(Collected data entries)
↓↓↓

(* ===== verification/Consensus.v ===== *)
(** * Mesh consensus: quorum requests

    Models [src/orchestrator/domain/orchestration/mesh/consensus_manager.ts],
    class [MeshConsensusManager].  A request either is decided at once (alone
    or [SINGLE_NODE]), counts replies in memory (no KV store), or runs a saga:
    a KV record that the replies of the peers update with optimistic
    transactions, up to five attempts each, interleaved in any order.  What a
    peer answers and whether its signature verifies are inputs. *)

From S2P Require Import Prelude.

Module Consensus.
Section consensus.
(** The answers' payload, and [mesh.verifySignature(payload, signature, id)]. *)
Context {P : Type} (verifySignature : P -> string -> string -> bool).

Record MeshNode := { n_id : string; verified : bool; lastSeen : Z }.

Inductive Status := PENDING | APPROVED | DENIED.

Record ConsensusSaga := mkSaga {
  action : string;
  approvals : list string;
  sg_threshold : Z;
  total : Z;
  status : Status;
  createdAt : Z;
}.

(** [nodes.filter(n => n.verified && (now - n.lastSeen) < 600000)] *)
Definition verifiedNodes (now : Z) (nodes : list MeshNode) : list MeshNode :=
  List.filter (fun n => verified n && (now - lastSeen n <? 600000)) nodes.

Definition threshold_for (allowSmallQuorum : bool) (N : Z) : Z :=
  if (N =? 2) && allowSmallQuorum then 1
  else if 4 <=? N then (2 * N) / 3 + 1
  else N / 2 + 1.

(** What [sendSync] gives back: a rejection, or [approved], [signature] (when
    it is a string) and [payload]. *)
Inductive Reply :=
| SendFailed
| Replied (approved : bool) (signature : option string) (payload : P).

Definition isValid (node : string) (r : Reply) : bool :=
  match r with
  | Replied true (Some sig) payload => verifySignature payload sig node
  | _ => false
  end.

(** Where one peer's closure stands. *)
Inductive Outcome :=
| Ignored      (** no valid approval *)
| Committed    (** the transaction succeeded *)
| Closed       (** the saga was no longer PENDING *)
| Exhausted.   (** five attempts failed *)

Inductive Activity :=
| Asked
| Looping (attempts : nat)
| Fetched (attempts : nat) (entry : ConsensusSaga) (version : nat)
| Finished (o : Outcome).

Record Peer := mkPeer { p_id : string; p_reply : Reply; p_act : Activity }.

(** The KV record with its versionstamp, and the peers' closures. *)
Record State := mkState { saga : ConsensusSaga; version : nat; peers : list Peer }.

(** The transaction's new value. *)
Definition approve (threshold : Z) (id : string) (e : ConsensusSaga) : ConsensusSaga :=
  let newApprovals := uniq (approvals e ++ [id]) in
  mkSaga (action e) newApprovals (sg_threshold e) (total e)
    (if threshold <=? Z.of_nat (length newApprovals) then APPROVED else PENDING) (createdAt e).

Definition is_pending (s : Status) : bool := match s with PENDING => true | _ => false end.

Definition set_act (i : nat) (p : Peer) (a : Activity) (s : State) : State :=
  mkState (saga s) (version s) (<[i := mkPeer (p_id p) (p_reply p) a]> (peers s)).

(** One asynchronous step of peer [i]'s closure: the reply arrives, the record
    is read, or the transaction commits or fails. *)
Definition step (threshold : Z) (s : State) (i : nat) : State :=
  match peers s !! i with
  | None => s
  | Some p =>
      match p_act p with
      | Asked =>
          set_act i p (if isValid (p_id p) (p_reply p) then Looping 0 else Finished Ignored) s
      | Looping a =>
          if (a <? 5)%nat then
            if is_pending (status (saga s)) then set_act i p (Fetched a (saga s) (version s)) s
            else set_act i p (Finished Closed) s
          else set_act i p (Finished Exhausted) s
      | Fetched a e v =>
          if (v =? version s)%nat then
            mkState (approve threshold (p_id p) e) (S (version s))
              (<[i := mkPeer (p_id p) (p_reply p) (Finished Committed)]> (peers s))
          else set_act i p (Looping (S a)) s
      | Finished _ => s
      end
  end.

Definition run (threshold : Z) (s : State) (sched : list nat) : State :=
  fold_left (step threshold) sched s.

(** The record and the closures right after the requests are sent. *)
Definition init (nodeId act : string) (now : Z) (threshold N : Z)
    (targets : list (MeshNode * Reply)) : State :=
  mkState (mkSaga act [nodeId] threshold N PENDING now) 0
    (map (fun t => mkPeer (n_id t.1) t.2 Asked) targets).

(** What the watcher resolves the request with when it sees this record;
    [None] while it waits. *)
Definition watch (s : State) : option bool :=
  match status (saga s) with APPROVED => Some true | DENIED => Some false | PENDING => None end.

(** The value of the request when the timeout fires in this state, or earlier. *)
Definition resolved (s : State) : bool := default false (watch s).

Inductive Request :=
| AutoApproved
| Counted (granted : bool)             (** without a KV store *)
| SagaStarted (threshold : Z) (s : State).

(** [requestQuorumCommand(action, data, nodes)] *)
Definition requestQuorumCommand (singleNode allowSmallQuorum hasKv : bool) (nodeId act : string)
    (now : Z) (answer : MeshNode -> Reply) (nodes : list MeshNode) : Request :=
  let vs := verifiedNodes now nodes in
  let N := Z.of_nat (length vs) + 1 in
  if singleNode || (N =? 1) then AutoApproved
  else
    let threshold := threshold_for allowSmallQuorum N in
    let targets := map (fun n => (n, answer n)) vs in
    if hasKv then SagaStarted threshold (init nodeId act now threshold N targets)
    else Counted (threshold <=? 1 + Z.of_nat (count (fun n => isValid (n_id n) (answer n)) vs)).

(** ** Invariant of a running saga *)

Definition committed (p : Peer) : bool :=
  match p_act p with Finished Committed => true | _ => false end.

Definition valid_peer (p : Peer) : bool := isValid (p_id p) (p_reply p).

(** What the state of a closure says about the record. *)
Definition peer_ok (s : State) (p : Peer) : Prop :=
  match p_act p with
  | Asked => True
  | Finished Ignored => valid_peer p = false
  | Looping a => valid_peer p = true /\ (a <= version s)%nat
  | Fetched a e v => valid_peer p = true /\ (a <= v <= version s)%nat /\
                     status e = PENDING /\ (v = version s -> e = saga s)
  | Finished Committed => valid_peer p = true /\ p_id p ∈ approvals (saga s)
  | Finished Closed => valid_peer p = true /\ status (saga s) <> PENDING
  | Finished Exhausted => valid_peer p = true /\ (5 <= version s)%nat
  end.

Record inv (nodeId : string) (threshold : Z) (s : State) : Prop := {
  inv_peers : Forall (peer_ok s) (peers s);
  inv_nodup : NoDup (approvals (saga s));
  inv_self : nodeId ∈ approvals (saga s);
  inv_source : forall x, x ∈ approvals (saga s) ->
    x = nodeId \/ exists p, p ∈ peers s /\ p_id p = x /\ committed p = true;
  inv_version : version s = count committed (peers s);
  inv_status : match status (saga s) with
               | PENDING => version s = 0%nat \/ Z.of_nat (length (approvals (saga s))) < threshold
               | APPROVED => threshold <= Z.of_nat (length (approvals (saga s))) /\ (0 < version s)%nat
               | DENIED => False
               end;
}.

↑↑↑

**YOUR ASSIGNMENT**
Where does the string "Exhausted" appear in the records? Copy every line that holds it.

**TASK RESPONSE**
| Exhausted.   (** five attempts failed *)
          else set_act i p (Finished Exhausted) s
  | Finished Exhausted => valid_peer p = true /\ (5 <= version s)%nat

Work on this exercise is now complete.